Der Deutsche Gewerkschaftsbund dementierte einen Zusammenhang zwischen den Rentengesprächen und dem Ladenschluss. Von anderen Parteien war Schröder unterstellt worden, den späteren Ladenschluss zu opfern, wenn sich die Gewerkschaften bei den Gesprächen über die Rentenreform kompromissbereit zeigen.

Die FDP pocht weiterhin auf eine völlige Abschaffung des Ladenschlussgesetzes. Der FDP-Vize Brüderle warf in diesem Zusammenhang Wirtschaftsminister Müller Phantasielosigkeit und politische Gestaltungsschwäche vor. Obwohl Müller persönlich für längere Öffnungszeiten plädiere, nehme er Rücksicht auf die Gewerkschaften und verweigere sich einer Modernisierung.

Der saarländische Ministerpräsident Peter Müller bezog für die Gewerkschaften Partei: Längere Einkaufsmöglichkeiten führten erstens nicht zu mehr Arbeitsplätzen, wie die letzte Reform gezeigt habe. Zweitens gefährdeten sie das soziale Gefüge, da lediglich große Unternehmen begünstigt würden. Damit stellte sich der Saarländer gegen die Mehrheit der CDU-geführten Länder, die eine Gesetzesänderung über den Bundesrat durchsetzen wollen.

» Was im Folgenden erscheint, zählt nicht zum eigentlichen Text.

(* ===== verification/Task.v ===== *)
(** * Tasks: student-distrib/task.h, page.h and the kernel-stack arithmetic

    The process control block, the FILE structure and the addresses the macros
    of task.h compute.  A table of file operations (a struct of four function
    pointers) is named by its constructor. *)
From stdpp Require Import base tactics list numbers gmap option.
From Stdlib Require Import ZArith Lia.
From S2P Require Import Prelude.

Open Scope Z_scope.

(** ** Constants *)
Definition BUF_SIZE : Z := 256.
Definition TASK_MAX_FILES : Z := 8.
Definition TASK_START_PAGE : Z := 2.
Definition TASK_PAGE_INDEX (c : Z) : Z := TASK_START_PAGE + c.
Definition TASK_IMG_START_ADDR : Z := 0x8048000.
Definition TASK_KSTACK_TOP (c : Z) : Z := 0x800000 - 0x2000 * (c + 1).
Definition TASK_KSTACK_BOT (c : Z) : Z := 0x800000 - 0x2000 * c.
(** [~0x1FFF] as an unsigned 32-bit mask. *)
Definition KSTACK_TOP_MASK : Z := 0xFFFFE000.
Definition MAX_PROC_NUM : Z := 10.
Definition SIG_SIZE : Z := 5.

Definition TASK_VIRT_PAGE_BEG : Z := 0x8000000.
Definition TASK_VIRT_PAGE_END : Z := 0x8400000.
Definition TASK_VIDMEM_START : Z := 0x8800000.
Definition USER_PAGE_INDEX : Z := Z.shiftr TASK_VIRT_PAGE_BEG 22.
Definition USER_VIDMEM_INDEX : Z := Z.shiftr TASK_VIDMEM_START 22.

Definition KERNEL_CS : Z := 0x10.
Definition KERNEL_DS : Z := 0x18.
Definition USER_CS : Z := 0x23.
Definition USER_DS : Z := 0x2B.

(** ** Files *)
Inductive task_file_flags_type_t := TASK_FILE_REG | TASK_FILE_DIR | TASK_FILE_RTC | TASK_FILE_TERM.

(** The five tables of file operations the kernel defines. *)
Inductive file_ops_table_t :=
  | fs_file_ops_table | fs_dir_ops_table | rtc_file_ops_table
  | stdin_file_ops_table | stdout_file_ops_table.

#[export] Instance file_flags_eq_dec : EqDecision task_file_flags_type_t.
Proof. solve_decision. Defined.

#[export] Instance file_ops_eq_dec : EqDecision file_ops_table_t.
Proof. solve_decision. Defined.

Record FILE := mkFILE {
  file_ops : file_ops_table_t;
  f_inode : Z;               (* int32_t *)
  f_pos : Z;                 (* int32_t *)
  f_type : task_file_flags_type_t;
  f_used : Z                 (* uint8_t *)
}.

Definition with_file_ops (o : file_ops_table_t) (f : FILE) : FILE :=
  mkFILE o (f_inode f) (f_pos f) (f_type f) (f_used f).
Definition with_inode (i : Z) (f : FILE) : FILE :=
  mkFILE (file_ops f) i (f_pos f) (f_type f) (f_used f).
Definition with_pos (p : Z) (f : FILE) : FILE :=
  mkFILE (file_ops f) (f_inode f) p (f_type f) (f_used f).
Definition with_type (t : task_file_flags_type_t) (f : FILE) : FILE :=
  mkFILE (file_ops f) (f_inode f) (f_pos f) t (f_used f).
Definition with_used (u : Z) (f : FILE) : FILE :=
  mkFILE (file_ops f) (f_inode f) (f_pos f) (f_type f) u.

(** ** Process control blocks *)
Record PCB_t := mkPCB {
  open_files : list FILE;            (* TASK_MAX_FILES entries *)
  parent : Z;                        (* address of the parent's PCB, or 0 *)
  cmd_args : option (list Z);        (* the copied argument string, or NULL *)
  pcb_esp : Z;
  pcb_ebp : Z;
  signals : Z;                       (* int8_t: a bit per signal *)
  pcb_pid : Z;
  term_ind : Z;
  malloc_obj_count : Z;
  signal_handlers : list Z           (* SIG_SIZE entries, 0 is NULL *)
}.

Definition with_open_files (v : list FILE) (p : PCB_t) : PCB_t :=
  mkPCB v (parent p) (cmd_args p) (pcb_esp p) (pcb_ebp p) (signals p) (pcb_pid p) (term_ind p)
    (malloc_obj_count p) (signal_handlers p).
Definition with_saved (esp ebp : Z) (p : PCB_t) : PCB_t :=
  mkPCB (open_files p) (parent p) (cmd_args p) esp ebp (signals p) (pcb_pid p) (term_ind p)
    (malloc_obj_count p) (signal_handlers p).
Definition with_signals (v : Z) (p : PCB_t) : PCB_t :=
  mkPCB (open_files p) (parent p) (cmd_args p) (pcb_esp p) (pcb_ebp p) v (pcb_pid p) (term_ind p)
    (malloc_obj_count p) (signal_handlers p).
Definition with_malloc_obj_count (v : Z) (p : PCB_t) : PCB_t :=
  mkPCB (open_files p) (parent p) (cmd_args p) (pcb_esp p) (pcb_ebp p) (signals p) (pcb_pid p)
    (term_ind p) v (signal_handlers p).
Definition with_signal_handlers (v : list Z) (p : PCB_t) : PCB_t :=
  mkPCB (open_files p) (parent p) (cmd_args p) (pcb_esp p) (pcb_ebp p) (signals p) (pcb_pid p)
    (term_ind p) (malloc_obj_count p) v.

(** The size of the structure on the 32-bit target: eight FILEs of 20 bytes,
    four pointers, three bytes and one of padding, the count, five pointers. *)
Definition sizeof_FILE : Z := 20.
Definition PCB_SIZE : Z := 8 * sizeof_FILE + 4 * 4 + 4 + 4 + SIG_SIZE * 4.

(** [get_cur_pcb()]: the PCB lies at the low end of the running task's 8 KB
    kernel stack, so masking the stack pointer finds it. *)
Definition get_cur_pcb (cur_esp : Z) : Z := Z.land cur_esp KSTACK_TOP_MASK.

(** The bit of a signal, and raising it in the [int8_t] of a PCB. *)
Definition SIG_DIV_ZERO : Z := 0.
Definition SIG_SEGFAULT : Z := 1.
Definition SIG_KB_INT : Z := 2.
Definition SIG_ALARM : Z := 3.
Definition SIG_FLAG (s : Z) : Z := Z.shiftl 1 s.
Definition raise_signal (s : Z) (p : PCB_t) : PCB_t :=
  with_signals (s8 (Z.lor (signals p) (SIG_FLAG s))) p.

(** ** The store of PCBs

    The kernel reaches a PCB only through its address. *)
Abbreviation pcb_store := (gmap Z PCB_t).

(** A FILE pointer handed to the RTC driver: [&pcb->open_files[i]], as the
    address of the PCB and the index. *)
Abbreviation fptr := (Z * Z)%type.

Definition get_file (st : pcb_store) (fp : fptr) : option FILE :=
  p ← st !! fp.1; arr_get (open_files p) fp.2.

Definition set_file (st : pcb_store) (fp : fptr) (f : FILE) : option pcb_store :=
  p ← st !! fp.1;
  l ← arr_set (open_files p) fp.2 f;
  Some (<[fp.1 := with_open_files l p]> st).

(** ** Lemmas *)

(** The stack pointer of a running task is above its PCB and at most at the
    bottom of its stack; every such value but the bottom itself (an empty
    stack) finds the task's PCB. *)
Lemma get_cur_pcb_stack c esp :
  0 <= c < MAX_PROC_NUM -> TASK_KSTACK_TOP c <= esp < TASK_KSTACK_BOT c ->
  get_cur_pcb esp = TASK_KSTACK_TOP c.
Proof.
  unfold MAX_PROC_NUM, TASK_KSTACK_TOP, TASK_KSTACK_BOT, get_cur_pcb, KSTACK_TOP_MASK. intros Hc He.
  assert (E : Z.land esp 0xFFFFE000 = esp - esp mod 8192).
  { change 0xFFFFE000 with (Z.ldiff (Z.ones 32) (Z.ones 13)).
    rewrite <- (Z.mod_small esp (2 ^ 32)) at 1 by lia. rewrite <- Z.land_ones by lia.
    replace (esp - esp mod 8192) with (Z.ldiff esp (Z.ones 13)).
    - apply Z.bits_inj'. intros i Hi. rewrite !Z.land_spec, !Z.ldiff_spec.
      destruct (decide (i < 32)).
      + rewrite (Z.ones_spec_low 32) by lia. by rewrite andb_true_r, andb_true_l.
      + rewrite (Z.ones_spec_high 32) by lia. rewrite andb_false_r. simpl. symmetry.
        rewrite <- (Z.mod_small esp (2 ^ 32)), Z.mod_pow2_bits_high by lia. done.
    - rewrite Z.ldiff_ones_r by lia. rewrite Z.shiftl_mul_pow2, Z.shiftr_div_pow2 by lia.
      change (2 ^ 13) with 8192. zlia. }
  rewrite E. zlia.
Qed.

Lemma TASK_KSTACK_TOP_inj c d : TASK_KSTACK_TOP c = TASK_KSTACK_TOP d -> c = d.
Proof. unfold TASK_KSTACK_TOP. lia. Qed.

Lemma set_file_get st fp f st' fp' :
  set_file st fp f = Some st' ->
  get_file st' fp' = if decide (fp = fp') then Some f else get_file st fp'.
Proof.
  unfold set_file, get_file. destruct fp as [a i], fp' as [a' i']. simpl.
  destruct (st !! a) as [p|] eqn:Ep; simpl; [|done].
  destruct (arr_set (open_files p) i f) as [l|] eqn:El; simpl; [|done].
  intros [= <-]. unfold arr_set in El. case_decide as Hi; [|done]. injection El as <-.
  destruct (decide (a = a')) as [->|Hne].
  - rewrite lookup_insert_eq. simpl. destruct (decide (i = i')) as [->|Hni].
    + rewrite decide_True by done. rewrite arr_get_lookup by lia. apply list_lookup_insert_eq. lia.
    + rewrite decide_False by congruence. rewrite Ep. simpl. unfold arr_get. case_decide; [|done].
      apply list_lookup_insert_ne. lia.
  - rewrite lookup_insert_ne by done. rewrite decide_False by congruence. done.
Qed.

Lemma set_file_Some st fp f f0 :
  get_file st fp = Some f0 -> exists st', set_file st fp f = Some st'.
Proof.
  unfold get_file, set_file. destruct (st !! fp.1) as [p|]; simpl; [|done].
  unfold arr_get, arr_set. case_decide; [|done]. intros Hl.
  pose proof (lookup_lt_Some _ _ _ Hl). rewrite decide_True by lia. simpl. eauto.
Qed.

Nach Informationen der WELT wollen einige Bundesländer am 29. September eine Gesetzesinitiative in den Bundesrat einbringen, die eine liberalere Gestaltung der Öffnungszeiten vorsieht. Es gelte als sicher, dass sich zumindest der Wirtschaftsausschuss für den Ladenschluss um 22 Uhr an Wochentagen einsetzen werde. Damit die Initiative den Bundesrat passieren kann, sind 35 Stimmen notwendig. 30 Stimmen dafür stünden fest, so die Befürworter der Gesetzesnovelle. Das Verhalten der Länder Hamburg (3 Stimmen), Bremen (3 Stimmen), Schleswig-Holstein (4 Stimmen) und Niedersachen (6 Stimmen) sei noch unsicher, sie könnten dann den entscheidenden Ausschlag geben.

Kritik am plötzlichen Rückzug der Regierung kam von Münchener Ifo-Institut: Nach den Worten des Ifo-Präsidenten Hans-Werner Sinn mache Bundeskanzler Schröder einen Rückzieher vor den Gewerkschaften und stelle damit das Interesse von drei Millionen Verkäufern über das Interesse von 70 Millionen Käufern. Es passe einfach nicht mehr in die heutige Zeit, dass "um 20 Uhr die Bürgersteige hochgeklappt" würden.